Château des Rues
Niché dans les douces campagnes angevines, le Château des Rues déploie son élégance néo-gothique du XIXe siècle au cœur de Chenillé-Changé, entre jardins romantiques et Maine paisible.
Histoire
Au fil d'un chemin bordé de frondaisons, le Château des Rues surgit dans le paysage doux et verdoyant de la vallée de la Mayenne, à Chenillé-Changé, petit village de Maine-et-Loire dont le nom porte déjà toute la poésie de l'Anjou profond. Inscrit aux Monuments Historiques depuis 1978, cet édifice du XIXe siècle appartient à cette génération de demeures bourgeoises et aristocratiques qui, au temps du romantisme triomphant, firent le choix de regarder vers le passé médiéval pour construire leur prestige. Ce qui rend le Château des Rues véritablement singulier, c'est la discrétion de son élégance. Ici point de fastueuse façade destinée à écraser le visiteur, mais une composition architecturale harmonieuse, parfaitement inscrite dans son territoire rural.
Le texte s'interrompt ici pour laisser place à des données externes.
(** The dates and texts the handlers compute play no part in the
    comparison of the two runs: they are abstracted first, and only the
    program structure is reduced. *)
Ltac abstract_values :=
  generalize service.cachedRateIsUsed, time.Date, time.Year, time.Month,
    time.Day, time.AddDate, time.Format_02_01_2006, time.Format_2006_01_02,
    time.Parse_2006_01_02, service.predictionsOf, service.timelineResult,
    service.less, (@sort.SliceStable CurrencyWithBanStatus);
  intros ? ? ? ? ? ? ? ? ? ? ? ? ?.

Ltac steps :=
  cbn [eval bind mbind mret prog_bind prog_ret call service.http_Error
       service.respond negb].

Ltac both_runs :=
  steps; repeat same_answer; try reflexivity;
  repeat (branch; steps; repeat same_answer; try reflexivity).

Lemma GetAvailableCurrencies_agree range1 range2 r :
  eval env (service.GetAvailableCurrencies range1 range2 r)
  = eval env' (service.GetAvailableCurrencies range1 range2 r).
Proof.
  unfold service.GetAvailableCurrencies, service.sqlx_In, service.Encode.
  abstract_values. both_runs.
Qed.

Lemma ChangeCurrencyBanStatus_agree r :
  eval env (service.ChangeCurrencyBanStatus CodeToCurrency r)
  = eval env' (service.ChangeCurrencyBanStatus CodeToCurrency r).
Proof. unfold service.ChangeCurrencyBanStatus. abstract_values. both_runs. Qed.

Lemma fetchCurrentRate_agree url second :
  eval env (service.fetchCurrentRate url second)
  = eval env' (service.fetchCurrentRate url second).
Proof. unfold service.fetchCurrentRate. abstract_values. both_runs. Qed.

Lemma currentRateFromCache_agree r fetch :
  (∀ base second, eval env (fetch base second) = eval env' (fetch base second)) →
  eval env (service.currentRateFromCache CodeToCurrency r fetch)
  = eval env' (service.currentRateFromCache CodeToCurrency r fetch).
Proof.
  intros Hfetch. unfold service.currentRateFromCache, service.Encode.
  abstract_values. steps;
  repeat (branch; steps; repeat same_answer; try reflexivity; try apply Hfetch).
Qed.

Lemma fetchTimeline_agree base second rest :
  (∀ cr, eval env (rest cr) = eval env' (rest cr)) →
  eval env (service.fetchTimeline cfg base second rest)
  = eval env' (service.fetchTimeline cfg base second rest).
Proof.
  intros Hrest. unfold service.fetchTimeline.
  abstract_values. steps; repeat same_answer;
  repeat (branch; steps; repeat same_answer; try reflexivity; try apply Hrest).
Qed.

Lemma timelineValidated_agree r rest :
  (∀ base second startDate endDate,
     eval env (rest base second startDate endDate)
     = eval env' (rest base second startDate endDate)) →
  eval env (service.timelineValidated CodeToCurrency r rest)
  = eval env' (service.timelineValidated CodeToCurrency r rest).
Proof.
  intros Hrest. unfold service.timelineValidated.
  abstract_values. steps;
  repeat (branch; steps; try reflexivity; try apply Hrest).
Qed.

Lemma handle_agree
    (v : spec.variant) (ep : spec.endpoint)
    (range1 range2 : list CurrencyCode) (r : http.Request) :
  eval env (spec.handle CodeToCurrency cfg v ep range1 range2 r)
  = eval env' (spec.handle CodeToCurrency cfg v ep range1 range2 r).
Proof.
  destruct ep.
  - destruct v; apply GetAvailableCurrencies_agree.
  - destruct v; apply ChangeCurrencyBanStatus_agree.
  - destruct v; cbn [spec.handle].
    + apply currentRateFromCache_agree. intros base second.
      abstract_values. steps. repeat same_answer.
      apply fetchCurrentRate_agree.
    + apply currentRateFromCache_agree. intros base second.
      abstract_values. steps. repeat same_answer.
      apply fetchCurrentRate_agree.
  - destruct v; cbn [spec.handle].
    + apply timelineValidated_agree. intros base second startDate endDate.
      generalize (service.timelineResult). intros result.
      steps. same_answer.
      destruct (env (service.redisCache (cache.GetTimestampRate base second)))
        as [[cr|]|err].
      * unfold service.Encode. both_runs.
      * apply fetchTimeline_agree. intros cr. unfold service.Encode.
        both_runs.
      * reflexivity.
    + apply timelineValidated_agree. intros base second startDate endDate.
      unfold service.Encode. abstract_values. both_runs.
Qed.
Les toitures à hauts combles, les lucarnes ouvragées et les corps de logis soigneusement articulés témoignent du savoir-faire des bâtisseurs angevins du Second Empire, qui surent marier tradition régionale et renouveau stylistique. Le cadre paysager ajoute à la séduction du lieu. Les abords du château, organisés à l'anglaise selon les canons du jardin romantique chers au XIXe siècle, invitent à une déambulation contemplative. Les arbres centenaires, les pelouses ouvertes et les vues dégagées vers la campagne bocagère composent un tableau digne des toiles de l'école de Barbizon. Pour le visiteur passionné de patrimoine, le Château des Rues offre une plongée authentique dans l'art de vivre à la française de la bourgeoisie angevine du XIXe siècle. Loin des grands circuits touristiques, il possède cette qualité rare des monuments encore habités par une atmosphère intime et préservée, où l'histoire semble suspendue entre les pierres de tuffeau clair si caractéristiques de la région.
Architecture
Le Château des Rues présente les caractéristiques typiques de l'architecture résidentielle angevine du XIXe siècle, marquée par un dialogue constant entre tradition régionale et influences romantiques venues de Paris et d'Angleterre. La construction fait très probablement appel au tuffeau, cette pierre calcaire blanche et tendre si répandue en Anjou, qui confère aux édifices une luminosité particulière et se prête admirablement à la taille ornementale. Les toitures à forte pente, recouvertes d'ardoise bleue d'Anjou, complètent cette palette chromatique typiquement ligérienne en blanc et gris ardoisé. L'organisation générale du bâtiment suit un plan en L ou en U fréquent dans les châteaux de cette période, articulant un corps de logis principal flanqué de pavillons ou d'ailes secondaires qui créent un avant-cour fermée ou semi-fermée. Les façades sont animées de lucarnes à frontons décorés, de baies à meneaux ou à arcs légèrement brisés qui évoquent le vocabulaire gothique sans tomber dans le pastiche systématique. Les souches de cheminées ouvragées rythment la ligne des toitures et contribuent à la silhouette pittoresque de l'ensemble. Les dépendances agricoles et les communs, indissociables de toute grande propriété rurale du XIXe siècle, complètent sans doute l'ensemble architectural, formant un domaine cohérent où l'utilité et le prestige s'équilibrent selon les préceptes de l'économie domestique aristocratique chère à cette époque.